Task objective => Below are some records. Return exactly the lines from the one with "destruct (PingSampleIn.validate x)" to the one with "(** C7 (as the", and nothing else.

Dataset records =>
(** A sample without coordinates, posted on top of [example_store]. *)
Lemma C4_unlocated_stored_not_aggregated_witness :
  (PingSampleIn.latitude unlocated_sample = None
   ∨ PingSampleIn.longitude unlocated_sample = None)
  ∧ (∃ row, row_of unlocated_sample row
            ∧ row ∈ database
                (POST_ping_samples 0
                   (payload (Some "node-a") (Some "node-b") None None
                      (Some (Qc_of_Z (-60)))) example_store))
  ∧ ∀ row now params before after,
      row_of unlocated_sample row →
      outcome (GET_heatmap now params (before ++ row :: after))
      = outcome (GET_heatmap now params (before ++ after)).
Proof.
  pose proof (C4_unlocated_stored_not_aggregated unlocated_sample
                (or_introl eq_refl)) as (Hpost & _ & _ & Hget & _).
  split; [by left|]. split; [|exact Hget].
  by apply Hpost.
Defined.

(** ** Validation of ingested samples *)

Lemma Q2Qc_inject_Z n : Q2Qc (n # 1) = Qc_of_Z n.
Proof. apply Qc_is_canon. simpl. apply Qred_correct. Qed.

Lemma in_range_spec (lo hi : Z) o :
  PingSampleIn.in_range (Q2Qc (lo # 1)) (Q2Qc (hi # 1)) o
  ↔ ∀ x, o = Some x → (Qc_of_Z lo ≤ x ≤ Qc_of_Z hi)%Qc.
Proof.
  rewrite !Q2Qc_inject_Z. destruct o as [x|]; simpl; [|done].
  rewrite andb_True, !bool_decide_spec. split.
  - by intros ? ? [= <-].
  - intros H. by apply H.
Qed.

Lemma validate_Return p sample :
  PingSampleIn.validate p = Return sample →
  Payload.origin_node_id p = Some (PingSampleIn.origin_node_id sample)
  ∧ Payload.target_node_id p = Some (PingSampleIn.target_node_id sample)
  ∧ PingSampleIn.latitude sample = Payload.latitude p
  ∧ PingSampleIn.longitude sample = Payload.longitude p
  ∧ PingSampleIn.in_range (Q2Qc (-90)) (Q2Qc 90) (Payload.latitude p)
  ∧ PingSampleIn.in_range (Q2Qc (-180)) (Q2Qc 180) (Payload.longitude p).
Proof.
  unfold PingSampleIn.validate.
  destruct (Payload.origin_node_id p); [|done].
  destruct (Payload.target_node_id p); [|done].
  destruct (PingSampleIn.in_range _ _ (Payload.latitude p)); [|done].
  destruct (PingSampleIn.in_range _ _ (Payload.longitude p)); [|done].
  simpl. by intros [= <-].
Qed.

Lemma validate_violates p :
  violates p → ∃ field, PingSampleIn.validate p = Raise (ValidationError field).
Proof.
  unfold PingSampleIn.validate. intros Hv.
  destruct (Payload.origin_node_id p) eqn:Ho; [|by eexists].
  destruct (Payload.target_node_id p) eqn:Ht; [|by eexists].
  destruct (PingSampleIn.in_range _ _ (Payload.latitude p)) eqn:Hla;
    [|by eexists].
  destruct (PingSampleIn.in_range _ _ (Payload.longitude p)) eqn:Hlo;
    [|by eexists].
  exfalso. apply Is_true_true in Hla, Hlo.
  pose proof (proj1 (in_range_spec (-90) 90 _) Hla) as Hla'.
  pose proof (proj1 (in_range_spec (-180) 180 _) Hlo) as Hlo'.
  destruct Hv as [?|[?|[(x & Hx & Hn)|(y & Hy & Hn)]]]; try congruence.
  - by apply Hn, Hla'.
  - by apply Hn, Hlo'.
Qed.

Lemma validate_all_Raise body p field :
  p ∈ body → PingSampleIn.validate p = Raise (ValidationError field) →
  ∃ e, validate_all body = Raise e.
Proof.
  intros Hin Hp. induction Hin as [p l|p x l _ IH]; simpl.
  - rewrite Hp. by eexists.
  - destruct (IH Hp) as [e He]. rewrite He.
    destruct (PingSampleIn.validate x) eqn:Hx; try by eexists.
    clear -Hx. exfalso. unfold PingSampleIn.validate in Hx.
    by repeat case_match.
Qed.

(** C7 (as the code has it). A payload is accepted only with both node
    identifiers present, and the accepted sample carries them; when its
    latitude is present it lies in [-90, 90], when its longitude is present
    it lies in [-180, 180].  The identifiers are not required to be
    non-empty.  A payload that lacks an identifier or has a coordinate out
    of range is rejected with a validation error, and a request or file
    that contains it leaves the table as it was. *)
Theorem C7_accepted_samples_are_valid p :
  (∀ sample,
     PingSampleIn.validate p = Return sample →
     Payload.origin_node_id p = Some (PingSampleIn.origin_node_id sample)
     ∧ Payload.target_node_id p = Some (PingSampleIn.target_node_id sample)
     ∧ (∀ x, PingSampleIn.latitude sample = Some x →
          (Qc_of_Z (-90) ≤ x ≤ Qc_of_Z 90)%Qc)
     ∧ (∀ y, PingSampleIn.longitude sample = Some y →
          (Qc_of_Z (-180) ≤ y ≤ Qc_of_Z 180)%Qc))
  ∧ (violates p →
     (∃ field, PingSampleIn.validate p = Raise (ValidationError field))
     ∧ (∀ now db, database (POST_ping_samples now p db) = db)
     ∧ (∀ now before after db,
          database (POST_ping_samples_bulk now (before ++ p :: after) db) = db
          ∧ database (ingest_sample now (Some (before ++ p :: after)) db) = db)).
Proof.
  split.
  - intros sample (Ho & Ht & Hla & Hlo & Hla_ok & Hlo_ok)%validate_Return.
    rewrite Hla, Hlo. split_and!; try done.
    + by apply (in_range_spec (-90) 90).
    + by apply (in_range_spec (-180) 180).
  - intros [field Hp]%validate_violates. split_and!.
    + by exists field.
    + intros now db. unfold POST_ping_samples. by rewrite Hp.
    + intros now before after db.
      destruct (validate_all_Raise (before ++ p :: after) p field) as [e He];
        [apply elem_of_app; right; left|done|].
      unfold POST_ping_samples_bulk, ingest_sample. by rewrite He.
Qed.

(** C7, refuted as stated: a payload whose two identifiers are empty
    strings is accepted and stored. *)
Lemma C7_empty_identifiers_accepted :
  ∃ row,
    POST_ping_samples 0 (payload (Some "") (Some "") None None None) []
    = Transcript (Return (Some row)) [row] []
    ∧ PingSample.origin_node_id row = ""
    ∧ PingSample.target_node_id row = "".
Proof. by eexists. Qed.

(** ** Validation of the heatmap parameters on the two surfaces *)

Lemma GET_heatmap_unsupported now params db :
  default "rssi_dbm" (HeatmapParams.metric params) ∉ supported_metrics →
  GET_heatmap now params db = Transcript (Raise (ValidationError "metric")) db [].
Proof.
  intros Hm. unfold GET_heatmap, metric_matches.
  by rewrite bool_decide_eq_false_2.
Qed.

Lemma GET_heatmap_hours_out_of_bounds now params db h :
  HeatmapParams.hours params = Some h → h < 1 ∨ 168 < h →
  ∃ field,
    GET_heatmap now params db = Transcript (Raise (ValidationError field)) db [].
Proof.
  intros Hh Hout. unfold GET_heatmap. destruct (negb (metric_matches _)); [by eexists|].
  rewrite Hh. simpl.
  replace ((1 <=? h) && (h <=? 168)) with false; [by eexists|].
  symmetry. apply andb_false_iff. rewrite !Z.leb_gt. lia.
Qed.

Solved problem =>
    destruct (PingSampleIn.validate x) eqn:Hx; try by eexists.
    clear -Hx. exfalso. unfold PingSampleIn.validate in Hx.
    by repeat case_match.
Qed.

(** C7 (as the code has it). A payload is accepted only with both node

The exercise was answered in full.